Commentateur politique Jalousie Mawarire a fait ces remarques lors d’une interview avec la chaîne de télévision sud-africaine SABCoù il a vivement critiqué les efforts du ZANU-PF visant à prolonger les mandats présidentiels, parlementaires et des conseils au-delà de 2028.
Mawarire a fait valoir que les consultations visaient à légitimer ce qu’il a décrit comme un processus inconstitutionnel visant à contourner un référendum.
« Les consultations sont un processus visant à tenter de légitimer une illégalité découlant du projet de loi constitutionnel lui-même, de la manière dont il a été promulgué. Cette affaire a commencé avec le président bien avant 2024, lorsqu’il a déclaré qu’il serait là en 2030 », a déclaré Mawarire.
« Ensuite, cela a été suivi de consultations entre avocats pour essayer de voir comment ils pourraient mutiler la constitution pour permettre au président d’aller au-delà de la constitution.

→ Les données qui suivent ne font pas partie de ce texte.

(* ===== verification/RecoveryFacts.v ===== *)
(** When a move may let go of what it holds.  [Traced] records what the runner tells the
    side it runs on; the theorem says what must have been heard from the routing table
    before the shard is thawed, its note dropped, or a group closed. *)

From Stdlib Require Import ZArith Lia.
From S2P Require Import Prelude Bytes PyVal PyOps Engine Mvcc StateMachine Dict Router Metadata MetadataClient Publisher RaftStorage RecoveryNotes Recovery.
Import RecoveryState RecoveryRunner.

Module TracedView.
Section traced.
Context {W C : Type} `{RecoveryView W C} `{!RowCalls W C}.

Inductive event :=
  | Froze (shard_id : Z) (nodes : list Z)
  | Thawed (shard_id : Z) (nodes : list Z)
  | Remembered (note : PendingNote)
  | Forgot (shard_id : Z)
  | Serving (shard_id : Z) (nodes : list Z)
  | Closed (shard_id : Z) (nodes : list Z)
  | AppliedSplit (shard_id : Z) (split_key : bytes) (new_shard_id : Z)
  | AppliedMove (shard_id : Z) (nodes : list Z)
  | TableRead (shard_id : Z) (r : result (option (list Z)))
  | TableThere (b : result bool)
  | SplitProposed (shard_id : Z) (split_key : bytes) (new_shard_id : Z) (r : result ApplyResult)
  | MoveProposed (shard_id : Z) (from_nodes nodes : list Z) (r : result ApplyResult).

Definition note {A} (m : V W A) (e : result A → event) : V (W * list event) A :=
  λ r '(w, l), let '(w', a) := m r w in ((w', l ++ [e a]), a).
Definition hush {A} (m : M W A) : M (W * list event) A :=
  λ '(w, l), let '(w', a) := m w in ((w', l), a).
Definition silent {A} (m : V W A) : V (W * list event) A := λ r, hush (m r).

#[global] Instance view : RecoveryView (W * list event) C := {|
  rv_shard_ids := silent rv_shard_ids;
  rv_node_ids := silent rv_node_ids;
  rv_range_map := silent rv_range_map;
  rv_pending_notes i := silent (rv_pending_notes i);
  rv_remember_note n := note (rv_remember_note n) (λ _, Remembered n);
  rv_forget_note i := note (rv_forget_note i) (λ _, Forgot i);
  rv_serving_nodes i := note (rv_serving_nodes i) (TableRead i);
  rv_shard_replica_ids i := silent (rv_shard_replica_ids i);
  rv_addresses_on i ns := silent (rv_addresses_on i ns);
  rv_leader_client i := silent (rv_leader_client i);
  rv_leader_client_for_nodes i ns := silent (rv_leader_client_for_nodes i ns);
  rv_freeze i why ns := note (rv_freeze i why ns) (λ _, Froze i ns);
  rv_unfreeze i ns := note (rv_unfreeze i ns) (λ _, Thawed i ns);
  rv_ensure_serving i ns := note (rv_ensure_serving i ns) (λ _, Serving i ns);
  rv_ensure_group_on i ns := silent (rv_ensure_group_on i ns);
  rv_close_group_on i ns := note (rv_close_group_on i ns) (λ _, Closed i ns);
  rv_apply_split_locally i k j := note (rv_apply_split_locally i k j) (λ _, AppliedSplit i k j);
  rv_apply_move_locally i ns := note (rv_apply_move_locally i ns) (λ _, AppliedMove i ns);
  rv_metadata_client := note rv_metadata_client TableThere;
  rv_split_shard i k j ns ad := note (rv_split_shard i k j ns ad) (SplitProposed i k j);
  rv_move_shard i old ns ad := note (rv_move_shard i old ns ad) (MoveProposed i old ns) |}.

#[global] Instance calls : RowCalls (W * list event) C := {|
  rc_scan c a b := hush (rc_scan c a b);
  rc_scan_versions c a b := hush (rc_scan_versions c a b);
  rc_get c k := hush (rc_get c k);
  rc_get_write_record c k := hush (rc_get_write_record c k);
  rc_propose c b := hush (rc_propose c b) |}.
End traced.
End TracedView.
Import TracedView.

(** ** What the table has said *)

(** The table names [target] for shard [i]: it took the move, it was read to say so, or
    there is no table. *)
Definition landed (i : Z) (target : list Z) (l : list event) : Prop :=
  (∃ old r, MoveProposed i old target (Ok r) ∈ l ∧ ar_success r = true) ∨
  (∃ ns, TableRead i (Ok (Some ns)) ∈ l ∧ same_set ns target = true) ∨
  TableThere (Ok false) ∈ l.
(** The table refused the move, or has no such shard. *)
Definition refused (i : Z) (target : list Z) (l : list event) : Prop :=
  (∃ old r, MoveProposed i old target (Ok r) ∈ l ∧ ar_success r = false ∧
            ar_error_code r ≠ Some ErrorCode.ERR_NOT_LEADER) ∨
  TableRead i (Ok None) ∈ l.

(** What may be done to the shard after the events [l]. *)
Definition allowed (i : Z) (source target : list Z) (l : list event) (e : event) : Prop :=
  match e with
  | AppliedMove j ns | Serving j ns => j = i ∧ ns = target ∧ landed i target l
  | Forgot j => j = i ∧ (landed i target l ∨ refused i target l)
  | Thawed j ns => j = i ∧ ns = source ∧ refused i target l
  | Closed j ns => j = i ∧ ns = target ∧ refused i target l
  | Froze j ns => j = i ∧ ns = source
  | MoveProposed j _ ns _ => j = i ∧ ns = target
  | TableRead j _ => j = i
  | TableThere _ => True
  | Remembered _ | AppliedSplit _ _ _ | SplitProposed _ _ _ _ => False
  end.
(** An event that lets go of nothing. *)
Definition holding (e : event) : Prop :=
  match e with
  | Froze _ _ | TableRead _ _ | TableThere _ | MoveProposed _ _ _ _ => True
  | _ => False
  end.

Section move.
Context `{!Msgpack} {W C : Type} `{RecoveryView W C} `{!RowCalls W C} (patience : nat).
Context (i : Z) (source target : list Z) (h : nat).
Abbreviation st := (RecoveryState.t * (W * list event))%type.
Implicit Types (s : st) (l : list event).

(** The record of the move is about this shard and these two sets. *)
Definition about (r : RecoveryState.t) : Prop :=
  ∃ m, objects r !! h = Some m ∧ mg_shard_id m = i ∧ mg_source_nodes m = source ∧ mg_target_nodes m = target.

Definition orderly l : Prop := ∀ pre e post, l = pre ++ e :: post → allowed i source target pre e.

(** So far nothing was let go of. *)
Record waiting s : Prop := {
  wt_about : about s.1;
  wt_orderly : orderly s.2.2;
  wt_holding : Forall holding s.2.2
}.

Lemma orderly_snoc l e : orderly l → allowed i source target l e → orderly (l ++ [e]).
Proof.
  intros Hl He pre x post Heq. destruct post as [|y post _] using rev_ind.
  - apply app_inj_tail in Heq as [-> ->]. done.
  - rewrite app_comm_cons, app_assoc in Heq. apply app_inj_tail in Heq as [-> ->]. by eapply Hl.
Qed.

Lemma landed_more l l' : landed i target l → landed i target (l ++ l').
Proof. unfold landed. setoid_rewrite elem_of_app. naive_solver. Qed.
Lemma refused_more l l' : refused i target l → refused i target (l ++ l').
Proof. unfold refused. setoid_rewrite elem_of_app. naive_solver. Qed.

Definition calm {A} (m : M st A) : Prop := ∀ s, waiting s → waiting (m s).1.

Lemma calm_ret {A} (a : A) : calm (ret a).
Proof. by intros s. Qed.
Lemma calm_raise {A} e : calm (raise (A := A) e).
Proof. by intros s. Qed.
Lemma calm_bind {A B} (m : M st A) (k : A → M st B) : calm m → (∀ a, calm (k a)) → calm (bind m k).
Proof.
  intros Hm Hk s Hs. specialize (Hm s Hs). unfold bind. destruct (m s) as [s' [a|x]]; [by apply Hk|done].
Qed.
Lemma calm_runtime {A B} (m : M st A) (e : exn → M st B) (k : A → M st B) :
  calm m → (∀ x, calm (e x)) → (∀ a, calm (k a)) → calm (on_runtime_error m e k).
Proof.
  intros Hm He Hk s Hs. specialize (Hm s Hs). unfold on_runtime_error.
  destruct (m s) as [s' [a|x]]; [by apply Hk|]. destruct (is_runtime_error x); [by apply He|done].
Qed.
Lemma calm_refused {A B} (m : M st A) (e : exn → M st B) (k : A → M st B) :
  calm m → (∀ x, calm (e x)) → (∀ a, calm (k a)) → calm (on_scan_refused m e k).
Proof.
  intros Hm He Hk s Hs. specialize (Hm s Hs). unfold on_scan_refused.
  destruct (m s) as [s' [a|[]]]; try done; [by apply Hk|by apply He].
Qed.
Lemma calm_silent {A} (m : V W A) : calm (RecoveryRunner.view (silent m)).
Proof.
  intros [r [w l]] Hs. unfold RecoveryRunner.view, silent, hush. cbn. destruct (m r w) as [w' a].
  destruct Hs as [H1 H2 H3]. by split.
Qed.
Lemma calm_note {A} (m : V W A) (e : result A → event) :
  (∀ a l, allowed i source target l (e a) ∧ holding (e a)) → calm (RecoveryRunner.view (note m e)).
Proof.
  intros He [r [w l]] [H1 H2 H3]. unfold RecoveryRunner.view, note. cbn in *. destruct (m r w) as [w' a].
  destruct (He a l) as [Ha Hh]. split; cbn; [done|by apply orderly_snoc|].
  apply Forall_app. split; [done|by constructor].
Qed.
Lemma calm_call {A} (m : M W A) : calm (call (hush m)).
Proof. exact (calm_silent (λ _, m)). Qed.
Lemma calm_mine {A} (f : RecoveryState.t → A) : calm (mine (W := W * list event) f).
Proof. by intros s. Qed.
Lemma calm_change f : (∀ r, objects (f r) = objects r) → calm (change (W := W * list event) f).
Proof.
  intros Hf [r w] [(m&Hm&H1) H2 H3]. split; [|done..]. exists m. cbn in *. by rewrite Hf.
Qed.
Lemma calm_lift {A} (r : result A) : calm (lift (W := W * list event) r).
Proof. by intros s. Qed.
Lemma calm_object : calm (object (W := W * list event) h).
Proof. intros s Hs. unfold object. by destruct (objects s.1 !! h). Qed.
Lemma calm_update f :
  (∀ m, mg_shard_id (f m) = mg_shard_id m ∧ mg_source_nodes (f m) = mg_source_nodes m ∧
        mg_target_nodes (f m) = mg_target_nodes m) →
  calm (update (W := W * list event) h f).
Proof.
  intros Hf [r w] [(m&Hm&H1&H2&H3) H4 H5]. split; [|done..]. exists (f m). cbn in *.
  destruct (Hf m) as (->&->&->). split; [|done]. by rewrite list_lookup_alter_eq, Hm.
Qed.
End move.

#[export] Hint Resolve calm_ret calm_raise calm_bind calm_runtime calm_refused calm_silent calm_mine
  calm_lift calm_object : calm.

Section move_body.
Context `{!Msgpack} {W C : Type} `{RecoveryView W C} `{!RowCalls W C} (patience : nat).
Context (i : Z) (source target : list Z) (h : nat).
Abbreviation st := (RecoveryState.t * (W * list event))%type.
Abbreviation calm := (calm (W := W) i source target h).
Abbreviation waiting := (waiting (W := W) i source target h).
Implicit Types (s : st) (l : list event).

Lemma calm_error why : calm (record_migration_error why).
Proof. apply calm_change. done. Qed.

Lemma calm_wait_group polls j ns : calm (wait_for_group (C := C) polls j ns).
Proof.
  induction polls as [|n IH]; cbn [wait_for_group]; (apply calm_bind; [apply calm_silent|]);
    intros [c|]; auto with calm.
Qed.
Lemma calm_wait_serving polls : calm (wait_for_serving (C := C) polls i).
Proof.
  induction polls as [|n IH]; cbn [wait_for_serving];
    (apply calm_runtime; [by apply calm_note; intros; split| |]; auto with calm).
Qed.
Lemma calm_range j : calm (range_of (C := C) j).
Proof.
  apply calm_bind; [apply calm_silent|]. intros m. destruct (d_get m j); auto with calm.
Qed.
Lemma calm_range_locks (c : C) a b : calm (_locks_in_range c a b).
Proof. apply calm_refused; [apply calm_silent|intros; apply calm_ret..]. Qed.
Lemma calm_move_row (c d : C) k v ts : calm (_move_row c d k v ts).
Proof.
  apply calm_bind; [apply calm_silent|]. intros r. apply calm_bind; [apply calm_lift|]. intros b.
  apply calm_silent.
Qed.
Lemma calm_copy (c d : C) j vs rows : calm (copy_move_rows c d h j vs rows).
Proof.
  induction rows as [|[k v] rows IH]; cbn [copy_move_rows]; [apply calm_ret|].
  destruct (vs !! k) as [ts|]; [|done]. apply calm_bind; [apply calm_silent|]. intros here.
  destruct (_ =? _); [done|]. apply calm_bind; [apply calm_move_row|]. intros r.
  destruct (negb _).
  - apply calm_bind; [apply calm_error|]. intros _. apply calm_ret.
  - apply calm_bind; [by apply calm_update|]. done.
Qed.
Lemma calm_copy_rows (c d : C) : calm (_copy_rows c d h).
Proof.
  apply calm_bind; [apply calm_object|]. intros m. apply calm_bind; [apply calm_range|]. intros r.
  apply calm_refused; [apply calm_silent| |intros; apply calm_copy].
  intros e. apply calm_bind; [apply calm_error|]. intros _. apply calm_ret.
Qed.
Lemma calm_read_rows (c : C) : calm (read_rows c h).
Proof.
  apply calm_bind; [apply calm_object|]. intros m. destruct (mg_rows m); [|apply calm_ret].
  apply calm_bind; [apply calm_range|]. intros r. apply calm_bind; [apply calm_range_locks|]. intros [].
  - apply calm_bind; [apply calm_error|]. intros _. apply calm_ret.
  - apply calm_refused; [apply calm_silent| |].
    + intros e. apply calm_bind; [apply calm_error|]. intros _. apply calm_ret.
    + intros rows. apply calm_bind; [by apply calm_update|]. intros _. apply calm_ret.
Qed.

(** What a proposal's outcome says of the table. *)
Definition heard (o : ProposalOutcome.t) l : Prop :=
  match o with
  | ProposalOutcome.OK => landed i target l
  | ProposalOutcome.REJECTED => refused i target l
  | ProposalOutcome.UNREACHABLE => True
  end.

Lemma propose_heard attempts ad why : ∀ s s' o,
  waiting s → propose_attempts (C := C) attempts i target ad why s = (s', Ok o) →
  waiting s' ∧ heard o.1 s'.2.2.
Proof.
  revert why. induction attempts as [|n IH]; intros why s s' o Hs; cbn [propose_attempts].
  { intros [= <- <-]. done. }
  unfold on_runtime_error. pose proof (calm_note i source target h (rv_serving_nodes i) (TableRead i)
    ltac:(done) s Hs) as Hs1. destruct s as [r [w l]]. cbn in Hs1 |- *.
  unfold RecoveryRunner.view, note in Hs1 |- *. cbn in Hs1 |- *.
  destruct (rv_serving_nodes i r w) as [w1 [[old|]|e]]; cbn in Hs1 |- *.
  - unfold bind, RecoveryRunner.view, note.
    pose proof (calm_note i source target h (rv_move_shard i old target ad) (MoveProposed i old target)
      ltac:(done) _ Hs1) as Hs2. unfold RecoveryRunner.view, note in Hs2. cbn in Hs2 |- *.
    destruct (rv_move_shard i old target ad r w1) as [w2 [a|e]]; cbn in Hs2 |- *; [|done].
    destruct (ar_success a) eqn:Ha.
    { intros [= <- <-]. split; [done|]. left. exists old, a. split; [|done].
      apply elem_of_app. right. by apply list_elem_of_singleton. }
    case_decide as Hc; [|by apply IH]. intros [= <- <-]. split; [done|]. left. exists old, a.
    split_and!; [|done..]. apply elem_of_app. right. by apply list_elem_of_singleton.
  - intros [= <- <-]. split; [done|]. right. apply elem_of_app. right. by apply list_elem_of_singleton.
  - destruct (is_runtime_error e); [by apply IH|done].
Qed.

Il a fixé la limite, la limite, qui est 2028.
« Mais ce sont des consultations qui ont été mises en place pour assainir une illégalité, un coup d’État constitutionnel qui était déjà en cours. »

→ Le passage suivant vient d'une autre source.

(* ===== verification/RecoveryCopy.v ===== *)
(** What a move copies: when the routing table is asked to name the new group, or this side
    takes it as its own answer, the new group answers for the range as the old one does.

    [RowGroups] is what the copy relies on of the groups it reads and writes: a client found
    for a set of nodes is a client of the group on that set, reads answer out of the group's
    machine, a proposal that succeeds was applied to it, and nothing else writes to either
    group while the move holds them - the source is frozen and no client is sent to the
    target.  [Watched] keeps every state in which the table was asked or the answer taken. *)

From Stdlib Require Import ZArith Lia.
From S2P Require Import Prelude Bytes PyVal PyOps Engine Mvcc StateMachine StateMachineFacts Dict Router Metadata MetadataClient Publisher RaftStorage RecoveryNotes Recovery.
Import MVCCStorage MVCCStateMachine RecoveryState RecoveryRunner.

Abbreviation group := (Z * list Z)%type.

Class RowGroups (E W C : Type) `{EngineLaws E} `{!Msgpack} `{RecoveryView W C} `{!RowCalls W C} := {
  group_of : C → group;
  data : W → group → MVCCStateMachine.t E;
  (** The calls that leave every group as it was. *)
  kept_client i ns r w : data (rv_leader_client_for_nodes (C := C) i ns r w).1 = data w;
  kept_ranges r w : data (rv_range_map r w).1 = data w;
  kept_build i ns r w : data (rv_ensure_group_on i ns r w).1 = data w;
  kept_table r w : data (rv_metadata_client r w).1 = data w;
  kept_addresses i ns r w : data (rv_addresses_on i ns r w).1 = data w;
  kept_serving i r w : data (rv_serving_nodes i r w).1 = data w;
  kept_move i old ns ad r w : data (rv_move_shard i old ns ad r w).1 = data w;
  kept_scan (c : C) a b w : data (rc_scan c a b w).1 = data w;
  kept_versions (c : C) a b w : data (rc_scan_versions c a b w).1 = data w;
  kept_get (c : C) k w : data (rc_get c k w).1 = data w;
  kept_record (c : C) k w : data (rc_get_write_record c k w).1 = data w;
  (** What the answers say. *)
  client_found i ns r w w' c :
    rv_leader_client_for_nodes i ns r w = (w', Ok (Some c)) → group_of c = (i, ns);
  versions_read (c : C) a b w w' rows :
    rc_scan_versions c a b w = (w', Ok rows) →
    MVCCStateMachine.scan_versions (data w (group_of c)) a b None
      = Ok (map (λ r, (r.1.1, PBytes r.1.2, r.2)) rows);
  value_read (c : C) k w w' x :
    rc_get c k w = (w', Ok x) →
    if rr_success x
    then ∃ y, get (data w (group_of c)) k None = Ok y ∧ rr_success y = true ∧ rr_commit_ts y = rr_commit_ts x
    else rr_commit_ts x = 0;
  proposed (c : C) b w w' x :
    rc_propose c b w = (w', Ok x) → ar_success x = true →
    (∀ g, g ≠ group_of c → data w' g = data w g) ∧
    ∃ now, data w' (group_of c) = (apply now b (data w (group_of c))).1 ∧
           ar_success (apply now b (data w (group_of c))).2 = true
}.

Il a également critiqué la portée du programme de sensibilisation, affirmant qu’il était loin de représenter de manière adéquate les citoyens, en particulier dans les zones urbaines.
À Harare, seul le centre sportif municipal a accueilli les audiences, tandis qu’à Chitungwiza, le processus s’est limité au complexe aquatique, malgré l’importance de la population dans les deux cas.

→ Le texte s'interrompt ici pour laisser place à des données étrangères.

Definition read {A} (f : t → A) : M st A := λ s, (s, Ok (f s.1)).
Definition change (f : t → t) : M st unit := λ s, ((f s.1, s.2), Ok tt).
Definition below {A} (m : M heap A) : M st A := λ s, let '(h, a) := m s.2 in ((s.1, h), a).

(** [self._shard_servers[node_id]], and a call of that server. *)
Definition server (node_id : Z) : M st ShardServer.t := λ s,
  match get_shard_server node_id s.1 with Some v => (s, Ok v) | None => (s, Raise KeyError) end.
Definition on_server {A} (node_id : Z) (m : M (ShardServer.t * heap) A) : M st A := λ s,
  match get_shard_server node_id s.1 with
  | None => (s, Raise KeyError)
  | Some v =>
      let '((v', h), a) := m (v, s.2) in
      ((set_servers (d_set (_shard_servers s.1) node_id v') s.1, h), a)
  end.

(** *** Leaders among some nodes *)

(** The first of [nodes] that leads the shard. *)
Fixpoint _leader_on (nodes : list Z) (shard_id : Z) : M st (option nat) :=
  match nodes with
  | [] => ret None
  | n :: nodes =>
      let* held := read (held_by n shard_id) in
      match held with
      | None => _leader_on nodes shard_id
      | Some h =>
          let* x := below (node_of h) in
          if decide (MemoryRaftNode._state x = LEADER) then ret (Some h) else _leader_on nodes shard_id
      end
  end.

(** The same, once the leader knows its own commit index; [polls] more looks. *)
Fixpoint _wait_for_leader_on (polls : nat) (nodes : list Z) (shard_id : Z) : M st (option nat) :=
  let* leader := _leader_on nodes shard_id in
  let* ready := match leader with
                | None => ret false
                | Some h => let* x := below (node_of h) in ret (MemoryRaftNode.has_committed_in_its_own_term x)
                end in
  if (ready : bool) then ret leader
  else match polls with
       | O => ret None
       | Datatypes.S polls => below others;;; _wait_for_leader_on polls nodes shard_id
       end.

(** *** Who serves a shard *)

Fixpoint first_replica_ids (shard_id : Z) (nodes : list Z) : M st (list Z) :=
  match nodes with
  | [] => ret []
  | n :: nodes =>
      let* s := server n in
      match ShardServer.get_shard_node shard_id s with
      | Some _ => ret (ShardServer.shard_replica_ids shard_id s)
      | None => first_replica_ids shard_id nodes
      end
  end.
Definition shard_replica_ids (shard_id : Z) : V st (list Z) := λ r,
  let* nodes := read (_serving_nodes r shard_id) in first_replica_ids shard_id nodes.

Fixpoint collect_addresses (shard_id : Z) (nodes : list Z) : M st (gmap Z string) :=
  match nodes with
  | [] => ret ∅
  | n :: nodes =>
      let* s := server n in
      let* rest := collect_addresses shard_id nodes in
      ret match ShardServer.shard_address shard_id s with Some a => <[n := a]> rest | None => rest end
  end.
Definition shard_addresses (shard_id : Z) : V st (gmap Z string) := λ r,
  let* nodes := read (_serving_nodes r shard_id) in collect_addresses shard_id nodes.

Definition _addresses_on (nodes : list Z) (shard_id : Z) (c : t) : gmap Z string :=
  list_to_map (omap (λ n, a ← s ← get_shard_server n c; ShardServer.shard_address shard_id s; Some (n, a)) nodes).
Definition addresses_on (shard_id : Z) (nodes : list Z) : V st (gmap Z string) := λ _,
  read (_addresses_on nodes shard_id).

Fixpoint first_leader (shard_id : Z) (nodes : list Z) : M st (option (Z * Z)) :=
  match nodes with
  | [] => ret None
  | n :: nodes =>
      let* s := server n in
      match ShardServer.get_shard_node shard_id s with
      | None => first_leader shard_id nodes
      | Some h =>
          let* node := below (node_of h) in
          if decide (MemoryRaftNode._state node = LEADER)
          then ret (Some (n, MemoryRaftNode._current_term node))
          else first_leader shard_id nodes
      end
  end.
Definition shard_leader (shard_id : Z) : V st (option (Z * Z)) := λ r,
  let* nodes := read (_serving_nodes r shard_id) in first_leader shard_id nodes.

« Donc, oui, ils ont été chaotiques. Il y en avait moins qu’en 2013 lorsque nous avons élaboré cette constitution. En 2013, nous avons eu plus de 4 000 consultations avec des Zimbabwéens, répartis en 1 070 quartiers. Au minimum, nous étions censés avoir eu 1 970 réunions consultatives », a-t-il déclaré.
Plusieurs organisations pro-opposition se sont retirées des audiences, arguant que le processus n’était qu’un simple exercice de cochage de cases ignorant les voix dissidentes.
Pendant ce temps, le ZANU-PF a mobilisé ses partisans pour qu’ils assistent en grand nombre aux audiences en faveur des amendements proposés.
Répondant sur la même plateforme, le directeur de l’information du ZANU PF Faraï Marapira a défendu le processus, affirmant que le projet de loi était inspiré par des résolutions du parti motivées par des revendications populaires.
« Vous ne pouvez pas mutiler la constitution en la modifiant constitutionnellement. En tant que ZANU-PF, nous avons nos processus internes démocratiques, et à travers ces processus…
« Notre base a fait savoir aux dirigeants qu’il y avait des problèmes qu’ils devaient changer, et ces problèmes sont reflétés dans les résolutions, qui émanent du parti, et les résolutions guident les affaires du gouvernement », a déclaré Marapira.